Yang segera kuperbaiki setelah mendapatkan “pengingat” untuk memaksimalkan proses pendidikan dan melindungi tumbuh kembang anak-anakku adalah justru mengurangi kegiatan dan melambatkan ritme harian kami. Kulakukan apa yang memang ada dalam batas-batas kemampuanku. Misi nomor satuku bukanlah memastikan anak menyelesaikan target-target kegiatan tertentu, melainkan memastikan diriku sendiri sanggup mendampingi seluruh proses belajar mereka–seperti apa pun bentuknya–dengan sabar.

Baru sekarang benar-benar kupahami mengapa nasihat untuk bersabar dan “Jangan marah!” ditegaskan berkali-kali dalam agamaku: karena ini adalah bagian dari iman kepada Sang Maha Penguasa Hidup. Manusia hanya berkehendak dan berusaha, tetapi Tuhanlah yang menentukan hasilnya. Jadi, untuk apa panik dan marah-marah ketika itu tidak menjamin keberhasilan pendidikan, tetapi pasti merusak hubungan dengan anak?

Astaghfirullah.
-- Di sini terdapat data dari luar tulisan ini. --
Lemma ToWordsArray64_spec h x available words :
  heap_ok h -> bigint_ok h x -> BigInt.Words64Count x <= available ->
  BigInt.Words64Count x <= Z.of_nat (List.length words) ->
  wp (BigInt.ToWordsArray64 x available words)
    (fun '(s, count, words') h' => h' = h /\ s = sign x /\ count = BigInt.Words64Count x /\
       List.length words' = List.length words /\ (words_ok words -> words_ok words') /\
       word_sum words' count = value h (digits x)) h.
Proof.
  intros Hok Hx Hav Hlen. pose proof (bigint_lengths _ _ Hx) as [L _].
  destruct (Words64Count_spec x L) as [Hc0 Hc]. unfold BigInt.ToWordsArray64, digit.
  set (count := BigInt.Words64Count x) in *. pose proof word_base as [_ Hdw].
  assert (Hall : forall words', words_filled h (digits x) count words words' ->
    List.length words' = List.length words /\ (words_ok words -> words_ok words') /\
    word_sum words' count = value h (digits x)).
  { intros words' (H1 & H2 & H3). do 2 (split; [done|]). rewrite H3. unfold low. unfold length in *. by rewrite Z.min_r by lia. }
  destruct (Z.eqb_spec available 0) as [->|Hne].
  { apply wp_ret. do 5 (split; [done|]). assert (count = 0) as -> by lia.
    change (word_sum words 0) with 0. rewrite value_empty; [done|]. unfold length in *. lia. }
  apply wp_bind. apply (wp_mono _ (fun words' h' => h' = h /\ words_filled h (digits x) count words words')).
  2: { intros words' h' [-> Hf]. apply wp_ret. do 3 (split; [done|]). by apply Hall. }
  assert (Hstart : words_filled h (digits x) 0 words words).
  { do 2 (split; [done|]). rewrite Z.mul_0_r. unfold low. rewrite Z.min_l by (unfold length in L; lia). done. }
  unfold length in *. unfold digits_per_word in *. destruct target_cases as [[EK EB]|[EK EB]]; rewrite EK in *.
  - change (64 =? 64) with true. change (64 / 64) with 1 in *. cbn iota. assert (len_ (digits x) = count) as El by lia.
    rewrite El, Z.min_l by lia.
    apply (wp_for_up (fun i words' h' => h' = h /\ words_filled h (digits x) i words words')); [lia|done| |done].
    intros i words' h' Hi [-> Hf]. apply wp_bind, wp_get; [lia|]. pose proof (proj1 Hf) as Hl'.
    rewrite (proj2 (Z.leb_le _ _)), (proj2 (Z.ltb_lt _ _)) by lia. apply wp_ret. split; [done|].
    apply words_filled_step; [lia|done|by rewrite <- EB; apply Hok|].
    unfold digits_per_word. rewrite EK. change (64 / 64) with 1.
    rewrite !Z.mul_1_l, low_succ, pow_64 by lia. unfold digits_per_word, digit_at. rewrite EK.
    change (64 / 64) with 1. rewrite Z.mul_1_l. by case_ltb.
  - change (32 =? 64) with false. change (64 / 32) with 2 in *. cbn iota.
    apply (wp_loop (fun '(i, av, words') h' => exists j, i = 2 * j /\ 0 <= j <= count /\ count - j <= av /\ h' = h /\
      words_filled h (digits x) j words words')
      (fun '(i, av, words') _ => Z.to_nat (len_ (digits x) - i))).
    + intros [[i av] words'] h' (j & -> & Hj & Hv & -> & Hf). destruct (Z.ltb_spec (2 * j) (len_ (digits x))) as [H|H]; cbn [andb].
      2: { apply wp_ret. split; [done|]. by replace count with j by lia. }
      rewrite (proj2 (Z.ltb_lt _ _)) by lia. apply wp_bind, wp_get; [lia|]. apply wp_bind.
      apply (wp_mono _ (fun hi h' => h' = h /\ hi = digit_at h (digits x) (2 * j + 1))).
      { unfold digit_at. destruct (Z.ltb_spec (2 * j + 1) (len_ (digits x))); [apply wp_get; [lia|done]|by apply wp_ret]. }
      intros hi h' [-> ->]. apply wp_bind. pose proof (proj1 Hf) as Hl'.
      replace (2 * j / 2) with j by (rewrite Z.mul_comm, Z.div_mul; lia).
      rewrite (proj2 (Z.leb_le _ _)), (proj2 (Z.ltb_lt _ _)) by lia. apply wp_ret, wp_ret.
      pose proof (Hok (digits_ (digits x) + 2 * j)) as H0. pose proof (digit_at_ok h (digits x) (2 * j + 1) Hok) as H1.
      unfold is_digit in H0, H1. rewrite EB in H0, H1. unfold uint64.
      rewrite Z.shiftl_mul_pow2, wrap_small, Z.lor_comm, lor_add by lia.
      split; [|lia]. exists (j + 1). do 4 (split; [lia || done|]). apply words_filled_step; [lia|done|lia|].
      unfold digits_per_word. rewrite EK. change (64 / 32) with 2.
      replace (2 * (j + 1)) with (2 * j + 1 + 1) by lia. rewrite !low_succ, pow_64, kBase_pow_succ by lia.
      unfold digits_per_word. rewrite EK, EB. change (64 / 32) with 2. rewrite <- EB.
      unfold digit_at at 1. case_ltb.
    + exists 0. do 4 (split; [lia || done|]). done.
    + lia.
Qed.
Maafkan Bunda ya, anak-anak, untuk setiap “butir nasi yang telah menjadi bubur”. Semoga kita masih diberikan cukup waktu untuk diisi dengan lebih banyak kenangan pengasuhan yang baik dan indah. Semoga Allah rida dengan usaha Bunda untuk sekonsisten mungkin memelihara kedamaian dan ketenangan hati dalam memainkan peran sebagai salah satu “malaikat penjaga” kalian di dunia ini. Aamiin.